Obviously not: any function $\mathbf A \mapsto (\det\mathbf A)^k$ for $k\in\mathbb Z$ is also a homomorphism.
But are all homomorphisms between the two groups of such a form? That is,
Is every Lie group homomorphism from $\mathrm{GL}_n(\mathbb R)$ to $\mathbb R^\times$ identical to $\mathbf A \mapsto f(\det\mathbf A)$ for some homomorphism $f:\mathbb R^\times\to\mathbb R^\times$?
Best Answer
In general, if $\phi : G \to H$ is a Lie group homomorphism then we get a Lie algebra homomorphism $\phi_* :\mathfrak g \to \mathfrak h$. If $\phi,\psi : G\to H$ are two Lie group homomorphisms then $\phi_* = \psi_*$ implies $\phi = \psi$. So we really just have to classify Lie algebra homomorphisms $\mathfrak{gl}_n(\mathbb R)\to \mathbb R$ and then see which ones lift to the groups.
Since the Lie algebra $\mathbb R$ is abelian, these Lie algebra homomorphisms are those elements of $\mathfrak{gl}_n(\mathbb R)^*$ that vanish on commutators. It turns out that this property uniquely characterizes the trace up to scale (I wasn't able to find a good reference for this but it should be easy, if a bit messy, to prove by hand).

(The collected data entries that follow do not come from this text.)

(* ===== verification/Benchmark.v ===== *)
(** * The benchmark workload and the core benchmark

    Models [include/low_latency_exchange/benchmark.hpp] and
    [src/benchmark.cpp].  The clock is a parameter: [clock k] is the [k]-th
    reading of [steady_clock] the benchmark takes, in nanoseconds. *)

From stdpp Require Import prelude list.
From Stdlib Require Import ZArith Lia.
From S2P Require Import Prelude Types OrderBook Observability StdRandom.

Open Scope Z_scope.

Record WorkloadConfig : Type := mkWorkloadConfig {
  wc_command_count : Z;
  wc_symbol_count : Z;
  wc_book_levels : Z;
  wc_cancel_rate_percent : Z;
  wc_crossing_rate_percent : Z;
  wc_seed : Z;
}.

Definition default_config : WorkloadConfig := mkWorkloadConfig 100000 1 32 20 10 0x5EED0006.

Record WorkloadCommand : Type := mkWorkloadCommand {
  wk_symbol_index : Z;
  wk_command : Command;
}.

Record BenchmarkResult : Type := mkBenchmarkResult {
  br_commands : Z;
  br_accepted_commands : Z;
  br_rejected_commands : Z;
  br_accepted_cancels : Z;
  br_rejected_cancels : Z;
  br_executions : Z;
  br_inbound_bytes : Z;
  br_outbound_bytes : Z;
  br_inbound_queue_high_water : Z;
  br_outbound_queue_high_water : Z;
  br_elapsed_nanoseconds : Z;
  br_throughput_per_second : binary64;
  br_latency : LatencyHistogramSnapshot;
}.

Definition empty_snapshot : LatencyHistogramSnapshot :=
  mkSnapshot (replicate kLatencyHistogramBuckets 0) 0 0 0.

Definition empty_result : BenchmarkResult :=
  mkBenchmarkResult 0 0 0 0 0 0 0 0 0 0 0 dbl_zero empty_snapshot.

(** The counters of a result, the fields a run of commands changes. *)
Definition bump (accepted rejected accepted_cancels rejected_cancels executions : Z)
    (r : BenchmarkResult) : BenchmarkResult :=
  mkBenchmarkResult (br_commands r)
    (u64_add (br_accepted_commands r) accepted) (u64_add (br_rejected_commands r) rejected)
    (u64_add (br_accepted_cancels r) accepted_cancels)
    (u64_add (br_rejected_cancels r) rejected_cancels)
    (u64_add (br_executions r) executions)
    (br_inbound_bytes r) (br_outbound_bytes r) (br_inbound_queue_high_water r)
    (br_outbound_queue_high_water r) (br_elapsed_nanoseconds r) (br_throughput_per_second r)
    (br_latency r).

(** ** Generating a workload *)

Record ActiveOrder : Type := mkActiveOrder {
  ao_symbol_index : Z;
  ao_order_id : OrderId.t;
}.

Record generator : Type := mkGenerator {
  gn_random : mt19937_64;
  gn_workload : list WorkloadCommand;
  gn_active_orders : list ActiveOrder;
  gn_next_order_id : Z;
  gn_next_sequence : Z;
}.

(** A signed 64-bit result: overflow is undefined. *)
Definition i64_result (z : Z) : outcome Z :=
  if (- 2 ^ 63 <=? z) && (z <=? i64_max) then Val z else Undef.

(** The branch that cancels an active order; the last one takes its place. *)
Definition make_cancel (random : mt19937_64) (g : generator) : outcome generator :=
  let active_orders := gn_active_orders g in
  let '(r, random) := mt_next random in
  let active_index := Z.to_nat (r `mod` Z.of_nat (length active_orders)) in
  active ← deref_opt (active_orders !! active_index);
  sequence ← deref_opt (SequenceNumber.from_value (gn_next_sequence g));
  back ← deref_opt (last active_orders);
  Val (mkGenerator random
    (gn_workload g ++ [mkWorkloadCommand (ao_symbol_index active)
       (CmdCancel {| co_sequence := sequence; co_order_id := ao_order_id active |})])
    (take (length active_orders - 1) (<[active_index := back]> active_orders))
    (gn_next_order_id g) (u64_add (gn_next_sequence g) 1)).

(** The branch that posts or crosses. *)
Definition make_order (config : WorkloadConfig) (random : mt19937_64) (g : generator)
  : outcome generator :=
  let '(r, random) := mt_next random in
  let symbol_index := r `mod` wc_symbol_count config in
  let '(r, random) := mt_next random in
  let buys := Z.land r 1 =? 0 in
  let '(r, random) := mt_next random in
  let crossing := r `mod` 100 <? wc_crossing_rate_percent config in
  let '(r, random) := mt_next random in
  let level := to_i64 (r `mod` wc_book_levels config) in
  price ← i64_result (if crossing then (if buys then 100002 + level else 100000 - level)
                      else (if buys then 100000 - level else 100002 + level));
  order_id ← deref_opt (OrderId.from_value (gn_next_order_id g));
  sequence ← deref_opt (SequenceNumber.from_value (gn_next_sequence g));
  let '(r, random) := mt_next random in
  quantity ← deref_opt (Quantity.from_units (u64_add 1 (r `mod` 100)));
  Val (mkGenerator random
    (gn_workload g ++ [mkWorkloadCommand symbol_index
       (CmdNew {| no_sequence := sequence; no_order_id := order_id;
                  no_side := if buys then buy else sell; no_type := limit;
                  no_quantity := quantity; no_limit_price := Price.from_ticks price |})])
    (gn_active_orders g ++ [mkActiveOrder symbol_index order_id])
    (u64_add (gn_next_order_id g) 1) (u64_add (gn_next_sequence g) 1)).

(** One iteration: the first random number is drawn only when there is an
    order to cancel. *)
Definition make_command (config : WorkloadConfig) (g : generator) : outcome generator :=
  if negb (bool_decide (gn_active_orders g = [])) then
    let '(r, random) := mt_next (gn_random g) in
    if r `mod` 100 <? wc_cancel_rate_percent config then make_cancel random g
    else make_order config random g
  else make_order config (gn_random g) g.

Definition valid_config (config : WorkloadConfig) : bool :=
  negb ((wc_command_count config =? 0) || (wc_symbol_count config =? 0) ||
        (wc_book_levels config =? 0) || (100 <? wc_cancel_rate_percent config) ||
        (100 <? wc_crossing_rate_percent config)).

Definition make_workload (config : WorkloadConfig) : outcome (list WorkloadCommand) :=
  if negb (valid_config config) then Val []
  else
    g ← for_range (Z.to_nat (wc_command_count config)) (λ _, make_command config)
          (mkGenerator (mt_seed (wc_seed config)) [] [] 1 1);
    Val (gn_workload g).

(** ** Running it *)

Definition apply (book : OrderBook) (command : Command) (result : BenchmarkResult)
  : outcome (bool * OrderBook * BenchmarkResult) :=
  match command with
  | CmdNew o =>
      '(submission, book) ← submit o book;
      Val (submit_accepted submission, book,
           bump 0 0 0 0 (Z.of_nat (length (sr_executions submission))) result)
  | CmdCancel c =>
      '(cancellation, book) ← cancel c book;
      Val (cancel_accepted cancellation, book,
           if cancel_accepted cancellation then bump 0 0 1 0 0 result else bump 0 0 0 1 0 result)
  | CmdReplace c =>
      '(replacement, book) ← replace c book;
      Val (replace_accepted replacement, book,
           bump 0 0 0 0 (Z.of_nat (length (rr_executions replacement))) result)
  | monostate => Val (false, book, result)
  end.

(** [apply(books[item.symbol_index], item.command, result)] *)
Definition apply_item (item : WorkloadCommand) (books : list OrderBook) (result : BenchmarkResult)
  : outcome (bool * list OrderBook * BenchmarkResult) :=
  let i := Z.to_nat (wk_symbol_index item) in
  book ← deref_opt (books !! i);
  '(accepted, book, result) ← apply book (wk_command item) result;
  Val (accepted, <[i := book]> books, result).

Fixpoint warmup_loop (items : list WorkloadCommand) (books : list OrderBook)
    (ignored : BenchmarkResult) : outcome unit :=
  match items with
  | [] => Val tt
  | item :: items' =>
      '(_, books, ignored) ← apply_item item books ignored;
      warmup_loop items' books ignored
  end.

Definition run_warmup (workload : list WorkloadCommand) (symbol_count count : Z) : outcome unit :=
  let books := replicate (Z.to_nat symbol_count) empty_book in
  let limit := Z.min count (Z.of_nat (length workload)) in
  warmup_loop (take (Z.to_nat limit) workload) books empty_result.

Definition throughput (commands elapsed_nanoseconds : Z) : binary64 :=
  if elapsed_nanoseconds =? 0 then dbl_zero
  else dbl_div (dbl_mul (dbl_of_u64 commands) (dbl_of_u64 1000000000))
         (dbl_of_u64 elapsed_nanoseconds).

Section benchmark.
Context (clock : nat → Z).

(** The measured loop; [k] readings of the clock were taken before it. *)
Fixpoint measured_loop (items : list WorkloadCommand) (k : nat) (books : list OrderBook)
    (histogram : LatencyHistogram) (result : BenchmarkResult)
  : outcome (list OrderBook * LatencyHistogram * BenchmarkResult) :=
  match items with
  | [] => Val (books, histogram, result)
  | item :: items' =>
      let command_started_at := clock k in
      '(accepted, books, result) ← apply_item item books result;
      nanoseconds ← i64_result (clock (S k) - command_started_at);
      histogram ← observe (if 0 <? nanoseconds then nanoseconds else 0) histogram;
      let result := if accepted : bool then bump 1 0 0 0 0 result else bump 0 1 0 0 0 result in
      measured_loop items' (S (S k)) books histogram result
  end.

Definition run_core_benchmark (workload : list WorkloadCommand) (symbol_count warmup_commands : Z)
  : outcome BenchmarkResult :=
  if bool_decide (workload = []) || (symbol_count =? 0) then Val empty_result
  else
    _ ← run_warmup workload symbol_count warmup_commands;
    let books := replicate (Z.to_nat symbol_count) empty_book in
    let started_at := clock 0 in
    '(_, histogram, result) ← measured_loop workload 1 books new_histogram empty_result;
    elapsed ← i64_result (clock (S (2 * length workload)) - started_at);
    let elapsed_nanoseconds := of_i64 elapsed in
    let commands := Z.of_nat (length workload) in
    Val (mkBenchmarkResult commands
      (br_accepted_commands result) (br_rejected_commands result)
      (br_accepted_cancels result) (br_rejected_cancels result) (br_executions result)
      (br_inbound_bytes result) (br_outbound_bytes result)
      (br_inbound_queue_high_water result) (br_outbound_queue_high_water result)
      elapsed_nanoseconds
      (throughput commands elapsed_nanoseconds)
      (snapshot_of histogram)).
End benchmark.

So given $\phi : \mathrm{GL}_n(\mathbb R) \to \mathbb R^\times$, we have $\phi_* = c \operatorname{tr}$ for some $c \in \mathbb R$. Now $\phi_*$ restricts to the connected components where it integrates to $\mathrm{GL}_n(\mathbb R)_+ \ni A\mapsto(\det A)^c \in \mathbb R^+$. Of course for this homomorphism to extend to all of $\mathrm{GL}_n(\mathbb R)$ requires that the map $a \mapsto a^c$ be well-defined on all of $\mathbb R^\times$ so Lie group homomorphism is $\det$ followed by an automorphism of $\mathbb R^\times$.